И после долгой разлуки - радость этих встреч, светлей, чем свет!

И вот уже солнце так низко, что можно, кажется, дотянуться рукой.
И так длинна твоя тень, что, как сама дорога, ложится за тобой.

Сколько хватает зренья, лежит она за тобой и она - твой след.
И для того, кто глаз с тебя не сводит, нет головокруженья и сомненья нет.

Лес или поле, превратности разных мест, ливень, завеса дыма -
Всё в присутствии лица твоего делается золотым и различимым.
И я всюду пойду за тобой, как за матерью боготворимой.

Ольга Седакова - лауреат многочисленных премий, в том числе и единственной в своем роде литературной премии "Христианские корни Европы", учрежденной Ватиканом специально в ее честь и только ей и присужденной. Уникальный статус доктора богословия Европейского университета за "поэтическое творчество" Ольга Седакова получила из рук митрополита Минского Филарета. За ее творчеством с большим вниманием следят богословы разных христианских конфессий.

От редакции. На фоне бурных дискуссий о « Pussy riot », «квартире патриарха» и состоянии современной Церкви «Русский журнал» решил обстоятельно побеседовать о вере, религии и православной культуре с Ольгой Седаковой , поэтом, одним из самых ярких христианских мыслителей сегодняшней России.
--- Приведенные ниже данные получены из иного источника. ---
(* ===== verification/ReceiverProductsCorrect.v ===== *)
(** * What the receiver sends: the guarantees

    Every decoder ends without a panic, accepts exactly the lengths it should, and reports
    only values in range; a grid of runs decodes to the rows it was made of. *)

From Stdlib Require Import Strings.Byte Floats.SpecFloat.

From stdpp Require Import base gmap list list_numbers strings.
From S2P Require Import Prelude Utf8 Float64 ReceiverFraming ReceiverProtocol ReceiverProducts.

Local Open Scope Z_scope.

(** ** Reading *)

Definition reader_ok (r : Reader) : Prop := 0 ≤ rd_offset r ≤ len (rd_bytes r) ∧ len (rd_bytes r) ≤ usize_max.
Definition advance (n : Z) (r : Reader) : Reader := {| rd_bytes := rd_bytes r; rd_offset := rd_offset r + n |}.

(** [m] takes [n] bytes and gives a value that satisfies [P]; it refuses when they are not there. *)
Definition reads {A} (n : Z) (m : Reading A) (P : A → Prop) : Prop :=
  0 ≤ n ∧ ∀ r, reader_ok r →
    if rd_offset r + n <=? len (rd_bytes r) then ∃ a, m r = (Ok a, advance n r) ∧ P a
    else ∃ e r', m r = (Err (Refused e), r').

(** [m] gives a value that satisfies [P] or refuses. *)
Definition total {A} (m : Reading A) (P : A → Prop) : Prop :=
  ∀ r, reader_ok r →
    match m r with (Ok a, r') => reader_ok r' ∧ P a | (Err (Refused _), _) => True | (Err _, _) => False end.
(** The same of a result. *)
Definition settled {A} (P : A → Prop) (r : result fault A) : Prop :=
  match r with Ok a => P a | Err (Refused _) => True | Err _ => False end.

Lemma advance_ok n r : reader_ok r → 0 ≤ n → rd_offset r + n ≤ len (rd_bytes r) → reader_ok (advance n r).
Proof. unfold reader_ok. simpl. lia. Qed.
Lemma reader_start b : len b ≤ usize_max → reader_ok (reader b).
Proof. unfold reader_ok. simpl. pose proof (len_nonneg b). lia. Qed.

Lemma reads_weaken {A} n (m : Reading A) (P Q : A → Prop) : (∀ a, P a → Q a) → reads n m P → reads n m Q.
Proof.
  intros HPQ [Hn Hm]. split; [done|]. intros r Hr. specialize (Hm r Hr). case_match; [|done].
  destruct Hm as (a & Ha & HP). eauto.
Qed.
Lemma reads_ret {A} (a : A) (P : A → Prop) : P a → reads 0 (mret a) P.
Proof.
  intros HP. split; [done|]. intros r Hr. unfold reader_ok in Hr. rewrite (proj2 (Z.leb_le _ _)) by lia. exists a. split; [|done].
  unfold advance. by rewrite Z.add_0_r; destruct r.
Qed.
Lemma reads_lift {A} (x : result fault A) (P : A → Prop) a : x = Ok a → P a → reads 0 (st_lift x) P.
Proof. intros ->. apply (reads_ret a). Qed.
Lemma reads_bind {A B} n k (m : Reading A) (f : A → Reading B) (P : A → Prop) (Q : B → Prop) :
  reads n m P → (∀ a, P a → reads k (f a) Q) → 0 ≤ k → reads (n + k) (m ≫= f) Q.
Proof.
  intros [Hn Hm] Hf Hk. split; [lia|]. intros r Hr. specialize (Hm r Hr). rewrite ST_bind_unfold.
  destruct (Z.leb_spec (rd_offset r + n) (len (rd_bytes r))).
  - destruct Hm as (a & -> & HP). destruct (Hf a HP) as [_ Hfa].
    specialize (Hfa (advance n r) (advance_ok n r Hr Hn ltac:(lia))). simpl in Hfa. rewrite <- Z.add_assoc in Hfa.
    case_match; [|done]. destruct Hfa as (b & -> & HQ). exists b. split; [|done]. unfold advance. simpl. by rewrite Z.add_assoc.
  - destruct Hm as (e & r' & ->). rewrite (proj2 (Z.leb_gt _ _)) by lia. eauto.
Qed.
Мы спросили Ольгу Александровну о различии веры и государственной религии, о русофобии, о секуляризме, о христианском участии в политике, а также о необходимости теологии.

Ольга Седакова – русский поэт, прозаик, переводчик, филолог и этнограф. Почетный доктор богословия Европейского гуманитарного университета. С 1991 года преподает на кафедре теории и истории мировой культуры философского факультета МГУ, старший научный сотрудник Института истории и теории мировой культуры МГУ. В 2011 году вышло второе издание ее книги «Апология разума». Также в феврале 2011 в издательстве «Русский фонд содействия образованию и науке» года вышло четырехтомное издание избранных работ Ольги Седаковой.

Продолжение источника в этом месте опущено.